L'ultima modifica è del 01 settembre 2011 alle ore 08:34.
Di manovra in manovra cambiano gli interpreti ma il copione resta lo stesso. Il Governo individua dove tagliare, include nella lista le autonomie e, puntuali, partono le giaculatorie di sindaci, governatori e presidenti di Provincia: le prestazioni sociali sono a rischio, il federalismo è morto, il conto lo pagheranno i cittadini. Era così quando esistevano i trasferimenti statali ed è così anche ora che la riforma federale li ha pensionati.
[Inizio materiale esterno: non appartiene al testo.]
(** * Movie review API: request handlers over a document collection

    A shallow embedding of the Express handlers of [routes/movieRoutes.js]
    (and of the duplicated handlers of the single-file servers) together
    with the part of the JavaScript runtime and of the Mongoose model layer
    that those handlers exercise.

    - [Js]       : JSON scalars, numeric coercion, [<], [!].
    - [Mongoose] : schema casts, validators and the [Movie] model operations
                   over a collection keyed by [_id].
    - [Model]    : the queries the handlers issue on the [Movie] model.
    - [Routes]   : the handlers of [routes/movieRoutes.js].
    - [Server]   : the review handlers of the single-file server.
    - [Moby]     : the read handler of the smaller single-file server.
    - [Api]      : the router, and the vocabulary of the properties. *)

From Stdlib Require Import ZArith QArith Qround String Ascii List Bool Lia.
From Stdlib Require Import DecimalString Sorting.Sorted Sorting.Permutation.
From stdpp Require Import gmap strings sorting.

Local Open Scope Z_scope.

(** ** JavaScript values and coercions *)

Module Js.

(** A Number other than NaN.  A finite number is kept as the rational it
    denotes (every binary64 value is one); the sign of zero is dropped.
    NaN is the absence of a [JsNumber]. *)
Inductive JsNumber : Type :=
| NegInfinity
| Finite (q : Q)
| PosInfinity.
La nuova frontiera di Regioni ed enti locali si chiama «patto di stabilità interno»: un meccanismo che ha i suoi difetti ma anche il grosso pregio di imporre un tetto all'indebitamento netto della Pa. E invece appena al centro si decide di stringere la cinghia in periferia si levano le proteste. Insieme all'equazione «nuova stretta uguale meno servizi» come se non esistessero alternative. Come se a livello locale non ci fossero sprechi da eliminare, ad esempio i vitalizi dei consiglieri regionali che spesso superano quelli dei parlamentari o costi del personale gonfiati a dismisura, grazie ad assunzioni caldeggiate dal primo cittadino di turno. Auspicare che alle critiche per una volta si accompagni un'auto-riduzione delle inefficienze significa forse chiedere troppo?